Pupils at COBURWAS primary school in Kyangwali. (Credit: Samuel Sanya)


Data from the United Nations Educational, Scientific and Cultural Organisation (UNESCO) shows that many African girls only receive five years of schooling. It also points out that nine million girls between the ages of six and 11 will never go to school at all in sub-Saharan Africa.

"I am passionate about girl's education. However, we do not have enough funding and infrastructure to keep all the refugee girls in school. So we target the most vulnerable, like those whose fathers are alcoholics," Munyambanza says.

Sixteen-year-old Sheila Arach, a refugee from South Sudan who completed Primary Seven in 2017, says she plans to stay in school and pursue secondary education.

She points out that COBURWAS provides a safe environment for learning, as well as support for dealing with unwanted sexual advances. "It has good teachers. We study at night and they talk to us about how to avoid men."

Sarah Tuyiramye, a refugee from Rwanda, says most of her friends never completed primary school. "They dropped out, and many have as many as three children. I think if I had not been given this chance of going to school, I would be married by now," she says.

John Bosco Okoboi, the headteacher of COBURWAS primary school in Kyangwali, said the rate of teenage girls getting pregnant was very high, at almost 90%, before the primary school embarked on a community-wide programme to encourage parents to keep their girls in school.

"The best thing is not to condemn them (the parents of girls), but to discuss with them about the consequences of early marriages and pregnancies," he says.

While the young ones toil away at COBURWAS primary school, their illiterate parents have also formed a school for adult education that teaches English and Kiswahili.

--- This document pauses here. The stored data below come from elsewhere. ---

(** The claim as it is written fails when a call is marked complete on a
    thread that is not the active one. The user opens a call on thread A and
    writes on thread B while it is active; the message on B runs under the
    call of A and its card offers "Mark call complete" on thread B. Pressed
    there, it completes a record for B and clears [activeCall], and the record
    of A stays open; the next message, on thread C, opens a second one. *)
Lemma two_open_calls_for_one_user :
  let offered_on_b e :=
    match e with
    | CallCompleteConfirmation _ _ (VStr thread_id) => bool_decide (thread_id = ("B" : str))
    | _ => false
    end in
  let after_b :=
    run Example.control_env Example.user
      [SendMessage (Example.message "A"); SendMessage (Example.message "B")] empty_world in
  let w :=
    run Example.control_env Example.user
      [MarkCallComplete "B"; SendMessage (Example.message "C")] after_b in
  (existsb offered_on_b (trace after_b),
   size (open_calls after_b),
   is_open <$> evaluation_table w !! ("A" : str),
   is_open <$> evaluation_table w !! ("B" : str),
   is_open <$> evaluation_table w !! ("C" : str),
   size (open_calls w))
  = (true, 1%nat, Some true, Some false, Some true, 2%nat).
Proof. vm_compute. reflexivity. Qed.

(** ** Supervisor approval *)

Section Approval.

Variable env : collaborators.

Lemma path_of_text (s : str) (ks : list key) (x : value) :
  path (VStr s) ks = inr x -> exists s', x = VStr s'.
Proof.
  revert s. induction ks as [|k ks IH]; intros s; simpl.
  - intros H. injection H as <-. now exists s.
  - destruct k as [k | i]; simpl; [discriminate |].
    destruct (s !! i); [apply IH | discriminate].
Qed.

(** After a change at the end of a path, the path leads to the changed
    object (a change that strings refuse, as [append] and the splice of the
    sections do). *)
Lemma update_at_path (ks : list key) (f : value -> exn + value) (v x y : value) :
  (forall s, exists e, f (VStr s) = inl e) ->
  path v ks = inr x -> f x = inr y ->
  exists v', update_at v ks f = inr v' /\ path v' ks = inr y.
Proof.
  intros Htext. revert v. induction ks as [|k ks IH]; intros v; simpl.
  - intros H Hf. injection H as ->. now exists y.
  - destruct (subscript v k) as [e | child] eqn:Hsub; [discriminate |].
    intros Hpath Hf. destruct (IH child Hpath Hf) as (child' & -> & Hpath').
    eexists. split; [reflexivity |]. simpl.
    destruct v as [| | | s | l | d]; destruct k as [k | i]; simpl in *; try discriminate.
    + destruct (s !! i) as [c|]; [| discriminate]. injection Hsub as <-.
      apply path_of_text in Hpath as [s' ->].
      destruct (Htext s') as [e He]. congruence.
    + destruct (l !! i) as [c|] eqn:Hl; [| discriminate].
      rewrite list_lookup_insert_eq by (now apply lookup_lt_Some in Hl). exact Hpath'.
    + unfold getitem. rewrite lookup_insert_eq. exact Hpath'.
Qed.


(** Text has no fields. *)
Lemma path_of_text_field (s : str) (ks : list key) (k : str) :
  exists e, path (VStr s) (ks ++ [Field k]) = inl e.
Proof.
  revert s. induction ks as [|k0 ks IH]; intros s; simpl.
  - now exists TypeError.
  - destruct k0 as [k0 | i]; simpl; [now exists TypeError |].
    destruct (s !! i); [apply IH | now exists IndexError].
Qed.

Lessons are conducted in their native Kinyabwisha, an Eastern Congolese dialect that has its roots in Kinyarwanda.

The group of 42 parents have also formed a savings and credit group, where they can borrow between sh200,000 and sh400,000 without collateral security at an interest rate of 2% every year to enhance their livelihoods and support the education of their daughters.

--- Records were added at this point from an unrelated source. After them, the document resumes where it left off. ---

(** X3. With the CMS credential set, a listing of the collections that does
    not come through (the network rejects it, the status is a failure, or the
    body is not JSON) is taken for an empty listing: the refresh returns
    normally, fetches no item, leaves hotels, regions and collections as they
    were, and stamps the cache as refreshed all the same. *)
Theorem failed_listing_still_stamps_cache :
  forall (fuel : nat) (s : State World) (w' : World) (out : FetchOutcome),
    truthy (WEBFLOW_API_TOKEN env) = true ->
    fetch (world World s)
      (ListCollections (bearer env) (toString (WEBFLOW_SITE_ID env))) = (w', out) ->
    listingFailed out ->
    refreshCMSCache World fetch now env fuel s
    = Some ({| world := w'; cache := setLastFetch (now w') (cache World s) |},
            Ok tt).
Proof.
  intros fuel s w' out Htoken Hfetch Hfailed.
  assert (Hlisting : fetchWebflowCollections World fetch env s
            = Some ({| world := w'; cache := cache World s |},
                    Ok (JObj [("collections", JArr [])]))).
  { unfold fetchWebflowCollections, tryCatch, bindT, awaitFetch.
    rewrite Hfetch.
    destruct out as [|r]; [reflexivity|].
    destruct Hfailed as [Hok|[e He]].
    - rewrite Hok; reflexivity.
    - destruct (ok r); [|reflexivity].
      cbn [negb]; unfold awaitJson, liftR; rewrite He; reflexivity. }
  unfold refreshCMSCache; rewrite Htoken; cbn [negb].
  unfold tryCatch, refreshCMSCache_try.
  unfold bindT at 1; rewrite Hlisting.
  reflexivity.
Qed.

The COBURWAS schoolgirls are active and some of them are part of the school band. (Credit: Samuel Sanya)


Scholarships for university education


Lady luck smiled on refugees in Kyangwali when Munyambanza was admitted to the prestigious African Leadership Academy in South Africa. Later, Munyambanza and three others applied for and secured MasterCard Foundation scholarships to get tertiary education in the US and in Kenya.

Through the Mastercard Foundation scholarship, Munyambanza studied Biochemistry at Westminster College in the US between 2012 and 2015. Since 2013, the foundation has offered scholarships to more than 30 male and female refugees living at Kyangwali to study at universities around the world.

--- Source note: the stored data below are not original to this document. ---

(** C8 at the sample registry: the tool that raises. *)
Lemma tools_call_envelope_witness :
  _check_mcp_enabled Sample.acme = None
  /\ fst (mcp_endpoint Sample.mcp_env (Parsed (Sample.call "fail"))
                       (Sample.alice, Sample.acme) (Sample.world 900))
     = inr (tool_result true "boom" (PyInt 7)).
Proof.
  split; [reflexivity|].
  refine (proj1 (proj2 (tools_call_envelope Sample.mcp_env (Sample.call "fail")
                          [("name", PyStr "fail")] (PyStr "fail") Sample.failing_tool
                          Sample.alice Sample.acme (Sample.world 900)
                          eq_refl eq_refl eq_refl eq_refl eq_refl eq_refl))
                "boom" eq_refl).
Defined.

(** C8, as stated, fails: the tool returns normally, json.dumps raises on
    the value, and the response carries isError true. *)
Lemma tools_call_unserialisable_result_is_error :
  execute Sample.bytes_tool (PyDict []) Sample.alice Sample.acme (Sample.world 900)
  = (ToolReturn (PyObject "bytes"), Sample.world 900)
  /\ fst (mcp_endpoint Sample.mcp_env (Parsed (Sample.call "export"))
                       (Sample.alice, Sample.acme) (Sample.world 900))
     = inr (tool_result true "Object of type bytes is not JSON serializable" (PyInt 7)).
Proof. split; [reflexivity|]. vm_compute. reflexivity. Qed.

(** C9 at the sample deployment: redirect_uris omitted. *)
Lemma create_client_redirect_uris_witness :
  Sample.created
  = (Return (mkClientCreated "CCCC" "bow_client_AAAA" "bow_secret_BBBB" "Claude"
                             CLAUDE_REDIRECT_URIS),
     snd Sample.created)
  /\ exists client,
       clients (committed (snd Sample.created)) = [Sample.client; client]
       /\ List.length (json_loads (cl_redirect_uris client)) = 4%nat.
Proof.
  assert (H : Sample.created
              = (Return (mkClientCreated "CCCC" "bow_client_AAAA" "bow_secret_BBBB"
                                         "Claude" CLAUDE_REDIRECT_URIS),
                 snd Sample.created)) by (vm_compute; reflexivity).
  split; [exact H|].
  destruct (create_client_redirect_uris "org-1" "Claude" None (Sample.world 900) _ _ H)
    as (client & H1 & _ & _ & H4 & _).
  exists client. split; [exact H1|]. exact (proj2 (H4 eq_refl)).
Defined.

(** C9, as stated, fails: an explicitly supplied empty list is stored as
    it is. *)
Lemma create_client_stores_empty_redirect_uris :
  fst Sample.created_empty
  = Return (mkClientCreated "CCCC" "bow_client_AAAA" "bow_secret_BBBB" "Empty" [])
  /\ exists client,
       clients (committed (snd Sample.created_empty)) = [Sample.client; client]
       /\ cl_client_id client = "bow_client_AAAA"
       /\ json_loads (cl_redirect_uris client) = [].
Proof.
  split; [vm_compute; reflexivity|].
  eexists. split; [vm_compute; reflexivity|]. split; reflexivity.
Qed.

Lemma sample_bad_verifier :
  ~ pkce_s256 "wrong_verifier_that_doesnt_match" (ac_code_challenge Sample.code).
Proof. intros H. vm_compute in H. discriminate H. Qed.

(** C10 at the sample deployment: a wrong verifier, then the right one. *)
Lemma exchange_code_failed_check_keeps_code_witness :
  wf (Sample.world 900)
  /\ client_validates (committed (Sample.world 900)) "bow_client_A" None
  /\ live_code (committed (Sample.world 900)) "code-1" "bow_client_A" 0 Sample.code
  /\ clock (Sample.world 900) (ticks (Sample.world 900)) <= ac_expires_at Sample.code
  /\ ~ pkce_s256 "wrong_verifier_that_doesnt_match" (ac_code_challenge Sample.code)
  /\ fst (Sample.exchange 900 "wrong_verifier_that_doesnt_match") = Return None
  /\ committed (snd (Sample.exchange 900 "wrong_verifier_that_doesnt_match"))
     = committed (Sample.world 900)
  /\ exists r, fst (exchange_code "code-1" "bow_client_A" None Sample.verifier
                                  (ac_redirect_uri Sample.code)
                                  (snd (Sample.exchange 900
                                          "wrong_verifier_that_doesnt_match")))
               = Return (Some r).
Proof.
  assert (Hle : clock (Sample.world 900) (ticks (Sample.world 900))
                <= ac_expires_at Sample.code) by (simpl; lia).
  destruct (exchange_code_failed_check_keeps_code (Sample.world 900) "code-1"
              "bow_client_A" None "wrong_verifier_that_doesnt_match" Sample.callback
              0%nat Sample.code (sample_wf 900) (sample_client_validates 900)
              (sample_live_code 900) Hle (or_introl sample_bad_verifier))
    as (H1 & H2 & H3 & H4 & H5 & _).
  split; [apply sample_wf|]. split; [apply sample_client_validates|].
  split; [apply sample_live_code|]. split; [exact Hle|].
  split; [exact sample_bad_verifier|]. split; [exact H1|]. split; [exact H2|].
  apply (H5 None Sample.verifier).
  - unfold Sample.exchange. rewrite H2. apply sample_client_validates.
  - apply verify_pkce_s256_iff. vm_compute. reflexivity.
  - vm_compute. discriminate.
  - split; vm_compute; reflexivity.
Defined.

(* ================================================================== *)
(** * Invariants of the store under the service                     *)
(* ================================================================== *)

Section Keeps.

Variable P : Db -> Prop.
Hypothesis P_stable : stable P.

Lemma keep_ret {A} (a : A) : preserves (inv P) (ret a).
Proof. intros w H. exact H. Qed.

Lemma keep_raise {A} (e : PyExc) : preserves (inv P) (@raise A e).
Proof. intros w H. exact H. Qed.

Lemma keep_bind {A B} (m : M A) (k : A -> M B) :
  preserves (inv P) m -> (forall a, preserves (inv P) (k a)) ->
  preserves (inv P) (bind m k).
Proof.
  intros Hm Hk w H. unfold bind. specialize (Hm w H).
  destruct (m w) as [[a|e] w']; cbn [snd] in *; [now apply Hk | exact Hm].
Qed.

Lemma keep_utcnow : preserves (inv P) utcnow.
Proof. intros w H. exact H. Qed.

Lemma keep_token_urlsafe (n : nat) : preserves (inv P) (token_urlsafe n).
Proof. intros w H. exact H. Qed.

Lemma keep_read {A} (f : Db -> A) : preserves (inv P) (read f).
Proof. intros w H. exact H. Qed.

Lemma keep_modify (f : Db -> Db) : Mutation f -> preserves (inv P) (modify f).
Proof.
  intros Hf w (H1 & H2 & H3). repeat split; auto. now apply P_stable.
Qed.

Lemma keep_commit : preserves (inv P) commit.
Proof.
  intros w (H1 & H2 & H3). unfold commit.
  destruct (unique_ok (session w)) eqn:E; repeat split; auto.
Qed.

Lemma keep_scalar {R} (rows : list (nat * R)) :
  preserves (inv P) (scalar_one_or_none rows).
Proof. intros w H. destruct rows as [|r [|]]; exact H. Qed.

End Keeps.

Ltac keep_step :=
  lazymatch goal with
  | |- preserves _ (bind _ _) => apply keep_bind; [| intros ]
  | |- preserves _ (ret _) => apply keep_ret
  | |- preserves _ (raise _) => apply keep_raise
  | |- preserves _ utcnow => apply keep_utcnow
  | |- preserves _ (token_urlsafe _) => apply keep_token_urlsafe
  | |- preserves _ (read _) => apply keep_read
  | |- preserves _ commit => apply keep_commit
  | |- preserves _ (scalar_one_or_none _) => apply keep_scalar
  | |- preserves _ (modify _) => apply keep_modify; [assumption | constructor]
  | |- preserves _ (match ?x with _ => _ end) => destruct x
  end.

Ltac keeps := repeat keep_step.

Section KeepsService.

Variable P : Db -> Prop.
Hypothesis P_stable : stable P.

Lemma keep_validate_client cid sec : preserves (inv P) (validate_client cid sec).
Proof. unfold validate_client, select_where. keeps. Qed.

Lemma keep_exchange_code c cid sec v r : preserves (inv P) (exchange_code c cid sec v r).
Proof.
  unfold exchange_code, select_where, _generate_token.
  apply keep_bind; [apply keep_validate_client | intros]. keeps.
Qed.

Lemma keep_refresh_access_token rt cid sec :
  preserves (inv P) (refresh_access_token rt cid sec).
Proof.
  unfold refresh_access_token, select_where, _generate_token.
  apply keep_bind; [apply keep_validate_client | intros]. keeps.
Qed.

Lemma keep_validate_access_token t : preserves (inv P) (validate_access_token t).
Proof. unfold validate_access_token, select_where. keeps. Qed.

Lemma keep_create_client o n u : preserves (inv P) (create_client o n u).
Proof. unfold create_client, new_row_id. keeps. Qed.

Lemma keep_delete_client i o : preserves (inv P) (delete_client i o).
Proof. unfold delete_client, select_where. keeps. Qed.

Lemma keep_rotate_client_secret i o : preserves (inv P) (rotate_client_secret i o).
Proof. unfold rotate_client_secret, select_where. keeps. Qed.

Lemma keep_create_authorization_code c u o r s ch :
  preserves (inv P) (create_authorization_code c u o r s ch).
Proof. unfold create_authorization_code. keeps. Qed.

Lemma keep_get_client_info cid : preserves (inv P) (get_client_info cid).
Proof. unfold get_client_info, select_where. keeps. Qed.

Lemma keep_authorize_approve body u o : preserves (inv P) (authorize_approve body u o).
Proof.
  unfold authorize_approve.
  destruct (_ || _); [apply keep_ret|].
  destruct (negb _); [apply keep_ret|].
  apply keep_bind; [apply keep_validate_client | intros [c|]]; [|apply keep_ret].
  destruct (negb _); [apply keep_ret|].
  apply keep_bind; [apply keep_create_authorization_code | intros; apply keep_ret].
Qed.

Lemma keep_token_endpoint g c r cid sec v rt :
  preserves (inv P) (token_endpoint g c r cid sec v rt).
Proof.
  unfold token_endpoint.
  destruct (String.eqb g "authorization_code").
  - destruct (_ || _); [apply keep_ret|].
    apply keep_bind; [apply keep_exchange_code | intros [x|]; apply keep_ret].
  - destruct (String.eqb g "refresh_token"); [|apply keep_ret].
    destruct (missing rt); [apply keep_ret|].
    apply keep_bind; [apply keep_refresh_access_token | intros [x|]; apply keep_ret].
Qed.

Lemma serve_inv (c : ServiceCall) (w : World) :
  inv P w -> inv P (serve c w) /\ wf (serve c w).
Proof.
  intros H.
  assert (H' : inv P
    match c with
    | CreateClient o n u => snd (create_client o n u w)
    | DeleteClient i o => snd (delete_client i o w)
    | RotateClientSecret i o => snd (rotate_client_secret i o w)
    | CreateAuthorizationCode c u o r s ch => snd (create_authorization_code c u o r s ch w)
    | ExchangeCode c cid sec v r => snd (exchange_code c cid sec v r w)
    | RefreshAccessToken rt cid sec => snd (refresh_access_token rt cid sec w)
    | ValidateAccessToken t => snd (validate_access_token t w)
    end).
  { destruct c.
    - now apply keep_create_client.
    - now apply keep_delete_client.
    - now apply keep_rotate_client_secret.
    - now apply keep_create_authorization_code.
    - now apply keep_exchange_code.
    - now apply keep_refresh_access_token.
    - now apply keep_validate_access_token. }
  unfold serve. destruct H' as (H1 & H2 & H3).
  split; [repeat split; assumption | split; [assumption | reflexivity]].
Qed.

Lemma run_inv (calls : list ServiceCall) (w : World) :
  inv P w -> wf w -> inv P (run calls w) /\ wf (run calls w).
Proof.
  revert w. induction calls as [|c calls IH]; intros w H Hwf; [auto|].
  cbn [run fold_left]. destruct (serve_inv c w H). now apply IH.
Qed.

End KeepsService.

Lemma inv_start (P : Db -> Prop) (w : World) : wf w -> P (committed w) -> inv P w.
Proof. intros [Hu Hs] HP. repeat split; auto. now rewrite Hs. Qed.

(** ** Rows are kept *)

Lemma rows_kept_refl {R} (kept : R -> R -> Prop) (l : list R) :
  (forall r, kept r r) -> rows_kept kept l l.
Proof. intros Hr i r H. eauto. Qed.

Lemma rows_kept_app {R} (kept : R -> R -> Prop) (l0 l : list R) (x : R) :
  rows_kept kept l0 l -> rows_kept kept l0 (l ++ [x]).
Proof.
  intros H i r Hi. destruct (H i r Hi) as (r' & Hr' & Hk). exists r'. split; [|exact Hk].
  rewrite nth_error_app1; [exact Hr'|]. apply nth_error_Some. congruence.
Qed.

Lemma rows_kept_update {R} (kept : R -> R -> Prop) (f : R -> R) (j : nat) (l0 l : list R) :
  (forall a b, kept a b -> kept a (f b)) ->
  rows_kept kept l0 l -> rows_kept kept l0 (update_nth j f l).
Proof.
  intros Hf H i r Hi. destruct (H i r Hi) as (r' & Hr' & Hk).
  destruct (Nat.eq_dec j i) as [->|Hn].
  - exists (f r'). split; [now apply nth_error_update_nth | now apply Hf].
  - exists r'. split; [|exact Hk]. now rewrite nth_error_update_nth_other.
Qed.

Lemma client_kept_refl c : client_kept c c.
Proof. repeat split; auto. Qed.

Lemma code_kept_refl a : code_kept a a.
Proof. split; auto. Qed.

Lemma token_kept_refl k : token_kept k k.
Proof. split; auto. Qed.

Lemma client_kept_tombstone t a b :
  client_kept a b -> client_kept a (set_client_deleted_at t b).
Proof.
  intros (H1 & H2 & H3 & H4 & H5 & H6 & H7). repeat split; auto. discriminate.
Qed.

Lemma client_kept_rotate h a b :
  client_kept a b -> client_kept a (set_client_secret_hash h b).
Proof. intros (H1 & H2 & H3 & H4 & H5 & H6 & H7). repeat split; auto. Qed.

Lemma code_kept_tombstone t a b : code_kept a b -> code_kept a (set_code_deleted_at t b).
Proof.
  intros [[->|[t' ->]] H]; split; try (intros _; discriminate); right; exists t;
    reflexivity.
Qed.

Lemma token_kept_tombstone t a b :
  token_kept a b -> token_kept a (set_token_deleted_at t b).
Proof.
  intros [[->|[t' ->]] H]; split; try (intros _; discriminate); right; exists t;
    reflexivity.
Qed.

Lemma store_extends_refl d : store_extends d d.
Proof.
  repeat split; auto using rows_kept_refl, client_kept_refl, code_kept_refl,
    token_kept_refl.
Qed.

Lemma store_extends_stable d0 : stable (store_extends d0).
Proof.
  intros f Hf d (H1 & H2 & H3 & H4 & H5).
  destruct Hf; unfold store_extends; cbn [clients codes tokens users organizations
    with_clients with_codes with_tokens]; repeat split; auto.
  - now apply rows_kept_app.
  - apply rows_kept_update; [apply client_kept_tombstone | exact H1].
  - apply rows_kept_update; [apply client_kept_rotate | exact H1].
  - now apply rows_kept_app.
  - apply rows_kept_update; [apply code_kept_tombstone | exact H2].
  - now apply rows_kept_app.
  - apply rows_kept_update; [apply token_kept_tombstone | exact H3].
Qed.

Dusabe, one of Muyambanza's contemporaries, was admitted to the United States International University Africa (USIU) in Nairobi, Kenya where he studied International Relations with a concentration in Development Studies and a minor in Psychology.

Favourite Regina, another beneficiary of a scholarship to USIU where she studied international relations, has since returned to Kyangwali to oversee projects and motivate its young girls.

"I talk to them about how everything is possible, and not to look at men as a solution. I believe that refugees are able to change the country where they are searching for refuge," she says.

Regina notes there are few other girls that have gone to university and that her principle goal is to motivate them to study and complete university.

Sharmi Surianarain, Vice President of Lifelong Engagement at the African Leadership Academy, says after they graduate, the girls give more to the community, so investing in girl education is fundamental.

"It is estimated that by 2025, there will be over 600 million young Africans under the age of 30. The philosophy of the Mastercard Foundation programme is that the young people, especially in Africa, should get the opportunity to learn and prosper and bring development to the continent," Daniel Mundeva, an associate programme manager of education and learning at Mastercard Foundation, points out.